Random Numbers
This page describes the random-number generator in PYTHIA and
how it can be replaced by an external one.
Internal random numbers
The Rndm
class generates random numbers, using the
Marsaglia-Zaman-Tsang algorithm [Mar90].
Random numbers R
uniformly distributed in
0 < R < 1
are obtained with
Rndm::flat();
There are also methods to generate according to an exponential, to
x * exp(-x), to a Gaussian, or picked among a set of
possibilities, which make use of flat()
.
If the random number generator is not initialized before, it will be
so the first time it is asked to generate a random number, and then
with the default seed, 19780503. This means that, by default, all runs
will use identically the same random number sequence. This is
convenient for debugging purposes, but dangerous if you intend to
run several "identical" jobs to boost statistics. You can initialize,
or reinitialize, with your own choice of seed with a
Rndm::init(seed);
Here values 0 < seed < 900 000 000
gives so many
different random number sequences, while seed = 0
will call
the Stdlib time(0)
function to provide a "random"
seed
, and seed < 0
will revert back to
the default seed
.
The Pythia
class defines a
flag and a mode, that allows the seed
to be set in
the Pythia::init
call. That would be the standard way for a
user to pick the random number sequence in a run.
External random numbers
RndmEngine
is a base class for the external handling of
random-number generation. The user-written derived class is called
if a pointer to it has been handed in with the
pythia.rndmEnginePtr()
method. Since the default
Marsaglia-Zaman-Tsang algorithm is quite good, chances are that any
replacement would be a step down, but this may still be required by
consistency with other program elements in big experimental frameworks.
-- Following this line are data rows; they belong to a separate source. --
(** One element of [data.products.map(p => ({...}))], as [JSON.stringify]
    writes it: an [image] of [undefined] is left out. *)
Definition newProduct (id : string) (image : option string) (p : json) : Res json :=
  let* code := prop "code" p in
  let* name := prop "name" p in
  let* description := prop "description" p in
  let* price := prop "price" p in
  Ok (JObj ([("id", JStr id);
             ("code", or_default code (JStr "N/A"));
             ("name", or_default name (JStr NEW_PRODUCT_NAME));
             ("description", or_default description (JStr ""));
             ("price", or_default price (JNum 0))]
            ++ match image with Some b => [("image", JStr b)] | None => [] end)).

Fixpoint mapi_res (f : nat -> json -> Res json) (i : nat) (xs : list json)
  : Res (list json) :=
  match xs with
  | [] => Ok []
  | x :: rest =>
      let* y := f i x in
      let* ys := mapi_res f (S i) rest in
      Ok (y :: ys)
  end.

Inductive Status :=
| StIdle                (* no file chosen: nothing happens *)
| StMissingKeyAlert     (* alert("API Key is missing!") *)
| StProcessing          (* the "analysing..." message, cleared after 3 s *)
| StSuccess (n : nat)   (* "extracted n products" *)
| StNotFound            (* "no products found in the file" *)
| StError.              (* "an error occurred while processing" *)

Record Outcome := mkOutcome {
  out_stored : option json;   (* the persisted 'products' record *)
  out_memory : list json;     (* the component's products state *)
  out_status : Status
}.

(** The request of the [try] block: the parts sent to the service and the
    [base64Data] kept for the image ("" for a Word file). *)
Definition buildRequest (env : Env) (file : File) : Res (list Part * string) :=
  if isWord file then
    let* textContent := of_option (extractRawText env) in
    if String.eqb textContent "" then Throw
    else Ok ([PText WORD_INTRO; PText textContent; PText WORD_INSTRUCTION], "")
  else
    let* base64Data := fileToBase64 env file in
    let base64Content := nth_error (split_on "," base64Data) 1 in
    Ok ([PInline (f_type file) base64Content; PText FILE_INSTRUCTION], base64Data).

(** The image given to every new product. *)
Definition imageOf (file : File) (base64Data : string) : option string :=
  if negb (isWord file) && negb (String.eqb base64Data "")
     && startsWith (f_type file) "image"
  then Some base64Data else None.

(** The rest of the [try] block: the new in-memory catalog to save, if
    any, and the status, or a throw. *)
Definition uploadBody (env : Env) (file : File) (products : list json)
  : Res (option (list json) * Status) :=
  let* request := buildRequest env file in
  let (parts, base64Data) := request in
  let* text := of_option (generateContent env parts) in
  if String.eqb text "" then Ok (None, StProcessing)
  else
    let* data := of_option (jsonParse env text) in
    let* products_field := prop "products" data in
    match products_field with
    | Some (JArr es) =>
        let image := imageOf file base64Data in
        let* newItems := mapi_res (fun i p => newProduct (generateId env i) image p) 0 es in
        Ok (Some (app products newItems), StSuccess (List.length newItems))
    | _ => Ok (None, StNotFound)
    end.

(** [handleFileUpload]: [stored] is the [products] record before the call,
    [products] the component's in-memory catalog; the outcome gives both
    after the call, and the status message. *)
Definition handleFileUpload (env : Env) (file : option File) (products : list json)
  (stored : option json) : Outcome :=
  match file with
  | None => mkOutcome stored products StIdle
  | Some f =>
      if negb (apiKey env) then mkOutcome stored products StMissingKeyAlert
      else
        match uploadBody env f products with
        | Ok (Some newProducts, st) =>
            (* saveProducts: setProducts, then localStorage.setItem *)
            if storageWriteOk env
            then mkOutcome (Some (JArr newProducts)) newProducts st
            else mkOutcome stored newProducts StError
        | Ok (None, st) => mkOutcome stored products st
        | Throw => mkOutcome stored products StError
        end
  end.

Definition productFields (id : string) (p : json) : list (string * json) :=
  [("id", JStr id);
   ("code", or_default (get "code" p) (JStr "N/A"));
   ("name", or_default (get "name" p) (JStr NEW_PRODUCT_NAME));
   ("description", or_default (get "description" p) (JStr ""));
   ("price", or_default (get "price" p) (JNum 0))].

Definition imageFields (image : option string) : list (string * json) :=
  match image with Some b => [("image", JStr b)] | None => [] end.

(** The steps of the [try] block that can fail: reading the file or
    extracting the Word text (inside [buildRequest]), the service call,
    and [JSON.parse] of its answer. *)
Definition step_fails (env : Env) (f : File) : Prop :=
  buildRequest env f = Throw \/
  exists parts b64, buildRequest env f = Ok (parts, b64) /\
    (generateContent env parts = None \/
     exists text, generateContent env parts = Some text /\ text <> "" /\
                  jsonParse env text = None).

(** A sample image upload. *)
Definition dataW : json :=
  JObj [("products", JArr [JObj [("name", JStr "Chair"); ("price", JNum 12)]])].

Definition envW : Env :=
  {| apiKey := true; extractRawText := None; readBase64 := Some "AAAA";
     generateContent := fun _ => Some "{...}"; jsonParse := fun _ => Some dataW;
     generateId := fun _ => "k3x9"; storageWriteOk := true |}.

Definition fileW : File := mkFile "chair.png" "image/png".

End Upload.

(* ------------------------------------------------------------------ *)
(** ** Loading the settings record (SettingsView and InvoiceEditor) *)

Module SettingsLoad.
Import Json.

Definition DEFAULT_COLOR : string := "#3b82f6".

Definition DEFAULT_TABLE_CONFIG_FIELDS : list (string * json) :=
  [("imageWidth", JNum 10); ("itemWidth", JNum 15); ("priceWidth", JNum 15);
   ("qtyWidth", JNum 10); ("totalWidth", JNum 10); ("rowPadding", JNum 8);
   ("fontSize", JNum 14)].

Definition DEFAULT_TABLE_CONFIG : json := JObj DEFAULT_TABLE_CONFIG_FIELDS.

Definition tableConfigKeys : list string := map fst DEFAULT_TABLE_CONFIG_FIELDS.

Definition appSettingsKeys : list string :=
  ["companyLogo"; "taxRate"; "themeColor"; "showImageColumn"; "tableConfig"].

(** The settings the component starts with, kept when nothing is stored. *)
Definition initialSettings : json :=
  JObj [("companyLogo", JStr ""); ("taxRate", JNum 0);
        ("themeColor", JStr DEFAULT_COLOR); ("showImageColumn", JBool true);
        ("tableConfig", DEFAULT_TABLE_CONFIG)].

(** The [useEffect] of SettingsView (the one of InvoiceEditor is the same
    code): [stored] is the parsed [appSettings] record.  [None] in the
    result is the TypeError of reading a property of [null].  A repeated
    key in an object stands for the object where the last one wins. *)
Definition loadSettings (stored : option json) : option json :=
  match stored with
  | None => Some initialSettings
  | Some JNull => None
  | Some parsed =>
      let tc := get "tableConfig" parsed in
      Some (JObj (spread_fields (Some parsed) ++
        [("themeColor", or_default (get "themeColor" parsed) (JStr DEFAULT_COLOR));
         ("showImageColumn",
            match get "showImageColumn" parsed with
            | Some v => v
            | None => JBool true
            end);
         ("tableConfig",
            if truthy tc
            then JObj (DEFAULT_TABLE_CONFIG_FIELDS ++ spread_fields tc)
            else DEFAULT_TABLE_CONFIG)]))
  end.

End SettingsLoad.

(* ------------------------------------------------------------------ *)
(** ** Backup and restore (SettingsView.handleBackup / handleRestore) *)

Module Backup.
Import Json.

(** The three records the app keeps in [localStorage]; [None] is a key
    that was never written ([getItem] returns [null]). *)
Record Store := mkStore {
  s_products : option json;       (* 'products' *)
  s_invoiceDrafts : option json;  (* 'invoiceDrafts' *)
  s_appSettings : option json     (* 'appSettings' *)
}.

(** [JSON.parse(localStorage.getItem(key) || fallback)] *)
Definition readOr (v : option json) (fallback : json) : json :=
  match v with Some x => x | None => fallback end.

(** The object [handleBackup] serialises into the backup file. *)
Definition handleBackup (st : Store) : json :=
  JObj [("products", readOr (s_products st) (JArr []));
        ("drafts", readOr (s_invoiceDrafts st) (JArr []));
        ("settings", readOr (s_appSettings st) (JObj []))].

(** [if (data.k) localStorage.setItem(key, JSON.stringify(data.k))] *)
Definition restoreKey (field : option json) (current : option json) : option json :=
  if truthy field then field else current.

(** [handleRestore] on the parsed file [data]; [None] is the [catch]
    branch (a property read on [null]). *)
Definition handleRestore (data : json) (st : Store) : option Store :=
  match data with
  | JNull => None
  | _ =>
      Some {| s_products := restoreKey (get "products" data) (s_products st);
              s_invoiceDrafts := restoreKey (get "drafts" data) (s_invoiceDrafts st);
              s_appSettings := restoreKey (get "settings" data) (s_appSettings st) |}
  end.

Definition emptyStore : Store := mkStore None None None.


End Backup.

(* ------------------------------------------------------------------ *)
(** ** Numeric form inputs: [parseFloat(e.target.value) || 0] *)

Module NumInput.

(** A JavaScript number: NaN, the infinities, or a finite value (the
    finite values idealised as exact rationals; -0 is [Fin 0]). *)
Inductive jsnum :=
| NaN
| PosInf
| NegInf
| Fin (q : Q).

Definition is_ws (c : ascii) : bool :=
  match nat_of_ascii c with
  | 9 | 10 | 11 | 12 | 13 | 32 => true
  | _ => false
  end%nat.

(** [trimStart] over the ASCII white space.  JavaScript also skips the
    Unicode spaces (U+00A0, U+FEFF, U+2028, U+2029 and the Zs class); they
    are left out, as the value of a number input never holds one. *)
Fixpoint skip_ws (s : string) : string :=
  match s with
  | String c rest => if is_ws c then skip_ws rest else s
  | EmptyString => s
  end.

Definition digit_val (c : ascii) : option Z :=
  let n := nat_of_ascii c in
  if Nat.leb 48 n && Nat.leb n 57 then Some (Z.of_nat (n - 48)) else None.

(** The longest run of decimal digits, accumulated onto [acc]: the value,
    the number of digits read and the rest. *)
Fixpoint digits (s : string) (acc : Z) (n : nat) : Z * nat * string :=
  match s with
  | String c rest =>
      match digit_val c with
      | Some d => digits rest (10 * acc + d) (S n)
      | None => (acc, n, s)
      end
  | EmptyString => (acc, n, s)
  end.

(** An ExponentPart after the mantissa: its value, 0 when there is none. *)
Definition exponent (s : string) : Z :=
  match s with
  | String e rest =>
      if Ascii.eqb e "e" || Ascii.eqb e "E" then
        let '(sign, r) :=
          match rest with
          | String c r => if Ascii.eqb c "+" then (1%Z, r)
                          else if Ascii.eqb c "-" then ((-1)%Z, r)
                          else (1%Z, rest)
          | EmptyString => (1%Z, rest)
          end in
        let '(ev, nd, _) := digits r 0 0 in
        if Nat.eqb nd 0 then 0%Z else (sign * ev)%Z
      else 0%Z
  | EmptyString => 0%Z
  end.

(** The StrUnsignedDecimalLiteral prefix of [s], as an exact value. *)
Definition unsigned_value (s : string) : option Q :=
  let '(intv, n1, r1) := digits s 0 0 in
  let '(m, n2, r2) :=
    match r1 with
    | String c r => if Ascii.eqb c "." then digits r intv 0 else (intv, O, r1)
    | EmptyString => (intv, O, r1)
    end in
  if Nat.eqb (n1 + n2) 0 then None
  else Some (inject_Z m * Qpower (inject_Z 10) (exponent r2 - Z.of_nat n2)).

(** Rounding to a double, for the magnitude only: at or beyond
    2^1024 - 2^970 the result is Infinity, at or below 2^-1075 it is 0. *)
Definition OVERFLOW : Q := inject_Z (2 ^ 1024 - 2 ^ 970).
Definition UNDERFLOW : Q := Qpower (inject_Z 2) (-1075).

Definition to_double (neg : bool) (v : Q) : jsnum :=
  if Qle_bool OVERFLOW v then (if neg then NegInf else PosInf)
  else if Qle_bool v UNDERFLOW then Fin 0
  else Fin (if neg then - v else v).

(** [parseFloat(s)] *)
Definition parseFloat (s : string) : jsnum :=
  let t := skip_ws s in
  let '(neg, u) :=
    match t with
    | String c r => if Ascii.eqb c "-" then (true, r)
                    else if Ascii.eqb c "+" then (false, r)
                    else (false, t)
    | EmptyString => (false, t)
    end in
  if String.prefix "Infinity" u then (if neg then NegInf else PosInf)
  else match unsigned_value u with
       | Some v => to_double neg v
       | None => NaN
       end.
There is only one pure virtual method in RndmEngine
, to
generate one random number flat in the range between 0 and 1:
virtual double flat() = 0;
Note that methods for initialization are not provided in the base
class, in part since input parameters may be specific to the generator
used, in part since initialization can as well be taken care of
externally to the Pythia
code.
An example illustrating how to run with an external random number
generator is provided in main23.cc
.
The methods
We here collect a more complete and formal overview of the methods.
Rndm::Rndm()
construct a random number generator, but does not initialize it.
Rndm::Rndm(int seed)
construct a random number generator, and initialize it for the
given seed number.
bool Rndm::rndmEnginePtr( RndmEngine* rndmPtr)
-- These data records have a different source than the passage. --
(** C8 (totality), at an input where the code departs from it: on the
    scenario of the specification the call does not return, whatever
    the fuel; the row [| Rate | Term |] is matched on a line of its
    own after the first, and the expansion from it never ends. *)
Theorem split_never_returns : forall createDocuments fuel,
  splitTextIntoDocuments createDocuments fuel newBankingDocumentSplitter scenario
  = None.
Proof.
  intros createDocuments fuel.
  unfold splitTextIntoDocuments, findTableSections.
  change (tablePatterns newBankingDocumentSplitter) with
    ([ RegExp.mk Pattern.tableCaption true false 0;
       RegExp.mk Pattern.schedule true false 0;
       RegExp.mk Pattern.exhibit true false 0 ]
     ++ RegExp.mk Pattern.tableRow true false 0
     :: [ RegExp.mk Pattern.tableSeparator true true 0 ]).
  rewrite (forPatterns_stalls scenario _
             (RegExp.mkResult 28 (lit "| Rate | Term |"))
             (RegExp.mk Pattern.tableRow true false 43)).
  - reflexivity.
  - vm_compute. reflexivity.
  - vm_compute. reflexivity.
Qed.

(** C9 (empty input): given that the generic splitter returns no
    document for the empty text, the call on the empty text returns
    no chunk, whatever the chunk size and the overlap of the
    instance. *)
Theorem empty_input : forall createDocuments fuel p,
  (forall q, createDocuments q [[]] = []) ->
  splitTextIntoDocuments createDocuments (S fuel)
    (mkSplitter p (tablePatterns newBankingDocumentSplitter)) []
  = Some ([], mkSplitter p (tablePatterns newBankingDocumentSplitter)).
Proof.
  intros createDocuments fuel p Hempty.
  rewrite splitTextIntoDocuments_no_match.
  - cbn [params]. now rewrite Hempty.
  - exact newBankingDocumentSplitter_reset.
  - repeat constructor.
Qed.

Lemma empty_input_witness :
  (forall q, wholeTexts q [[]] = [])
  /\ splitTextIntoDocuments wholeTexts 1 newBankingDocumentSplitter []
     = Some ([], newBankingDocumentSplitter).
Proof.
  split; [reflexivity|].
  exact (empty_input wholeTexts 0 (params newBankingDocumentSplitter)
           (fun q => eq_refl)).
Defined.

(** C10 (determinism): a call that returns leaves the instance as it
    was constructed, every pattern back at [lastIndex] 0; a second
    call on the instance with the same text returns, and whenever it
    returns its chunks are those of the first call. *)
Theorem split_deterministic : forall createDocuments fuel text chunks this',
  splitTextIntoDocuments createDocuments fuel newBankingDocumentSplitter text
  = Some (chunks, this') ->
  this' = newBankingDocumentSplitter
  /\ splitTextIntoDocuments createDocuments fuel this' text = Some (chunks, this')
  /\ forall fuel2 chunks2 this2,
       splitTextIntoDocuments createDocuments fuel2 this' text
       = Some (chunks2, this2) ->
       chunks2 = chunks /\ this2 = this'.
Proof.
  intros createDocuments fuel text chunks this' H.
  assert (this' = newBankingDocumentSplitter) as ->.
  { destruct (splitTextIntoDocuments_spans _ _ _ _ _ _ H) as (rs & Hf & _).
    destruct (findTableSections_result _ _ _ _ _ Hf) as (_ & _ & _ & Hst).
    exact (Hst newBankingDocumentSplitter_reset). }
  split; [reflexivity|]. split; [exact H|].
  intros fuel2 chunks2 this2 H2.
  apply (splitTextIntoDocuments_mono _ _ (Nat.max fuel fuel2)) in H; [|lia].
  apply (splitTextIntoDocuments_mono _ _ (Nat.max fuel fuel2)) in H2; [|lia].
  rewrite H in H2. injection H2 as <- <-. now split.
Qed.

Lemma split_deterministic_witness :
  exists chunks,
    splitTextIntoDocuments wholeTexts 3 newBankingDocumentSplitter captions
    = Some (chunks, newBankingDocumentSplitter)
    /\ length chunks = 4%nat
    /\ splitTextIntoDocuments wholeTexts 3 newBankingDocumentSplitter captions
       = Some (chunks, newBankingDocumentSplitter)
    /\ forall fuel2 chunks2 this2,
         splitTextIntoDocuments wholeTexts fuel2 newBankingDocumentSplitter captions
         = Some (chunks2, this2) ->
         chunks2 = chunks /\ this2 = newBankingDocumentSplitter.
Proof.
  eexists. split; [vm_compute; reflexivity|]. split; [reflexivity|].
  apply (split_deterministic wholeTexts 3 captions _ newBankingDocumentSplitter).
  vm_compute. reflexivity.
Defined.

(* ------------------------------------------------------------------ *)
(** ** The matcher on the patterns of table lines *)

Section Matching.
Import RegExp.

Lemma star_blind p k : blind k -> blind (star p k).
Proof.
  intros Hk p1 p2 s. revert p1 p2.
  induction s as [|c s IH]; intros p1 p2; cbn [star]; [apply Hk|].
  destruct (p c); [|apply Hk].
  destruct (star p k (Some c) s); [reflexivity | apply Hk].
Qed.

(** Items without [^] do not look at the character before. *)
Lemma run_blind m : forall r,
  forallb (fun i => match i with Bol => false | _ => true end) r = true ->
  blind (run m r).
Proof.
  induction r as [|i r IH]; intros Hr; [intros p1 p2 s; reflexivity|].
  cbn [forallb] in Hr. apply andb_prop in Hr. destruct Hr as [Hi Hr].
  specialize (IH Hr). destruct i; try discriminate; intros p1 p2 s; cbn [run].
  - reflexivity.
  - now apply star_blind.
  - reflexivity.
  - destruct (atEol m s); [apply IH | reflexivity].
Qed.

(** What a successful repetition matched: characters of the class,
    then what the continuation matched. *)
Lemma star_sound p k : forall s prev n,
  star p k prev s = Some n ->
  exists a b prev' n',
    s = a ++ b /\ forallb p a = true /\ k prev' b = Some n'
    /\ n = (length a + n')%nat.
Proof.
  induction s as [|c s IH]; intros prev n; cbn [star].
  - intros H. now exists [], [], prev, n.
  - destruct (p c) eqn:Hp; [|intros H; now exists [], (c :: s), prev, n].
    destruct (star p k (Some c) s) as [n1|] eqn:E;
      [|intros H; now exists [], (c :: s), prev, n].
    intros [= <-]. destruct (IH _ _ E) as (a & b & prev' & n' & -> & Ha & Hk & ->).
    exists (c :: a), b, prev', n'. cbn. now rewrite Hp, Ha.
Qed.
pass in pointer for external random number generation.
void Rndm::init(int seed = 0)
initialize, or reinitialize, the random number generator for the given
seed number. Not necessary if the seed was already set in the constructor.
double Rndm::flat()
generate next random number uniformly between 0 and 1.
double Rndm::exp()
generate random numbers according to exp(-x).
double Rndm::xexp()
generate random numbers according to x exp(-x).
double Rndm::gauss()
generate random numbers according to exp(-x^2/2).
pair<double, double> Rndm::gauss2()
generate a pair of random numbers according to
exp( -(x^2 + y^2) / 2). Is faster than two calls
to gauss()
.
int Rndm::pick(const vector<double>& prob)
pick one option among vector of (positive) probabilities.
bool Rndm::dumpState(string fileName)
save the current state of the random number generator to a binary
file. This involves two integers and 100 double-precision numbers.
Intended for debug purposes. Note that binary files may be
platform-dependent and thus not transportable.
bool Rndm::readState(string fileName)
set the state of the random number generator by reading in a binary
file saved by the above command. Comments as above.
virtual double RndmEngine::flat()
if you want to construct an external random number generator
(or generator interface) then you must implement this method
in your class derived from the RndmEningen
base class,
to give a random number between 0 and 1.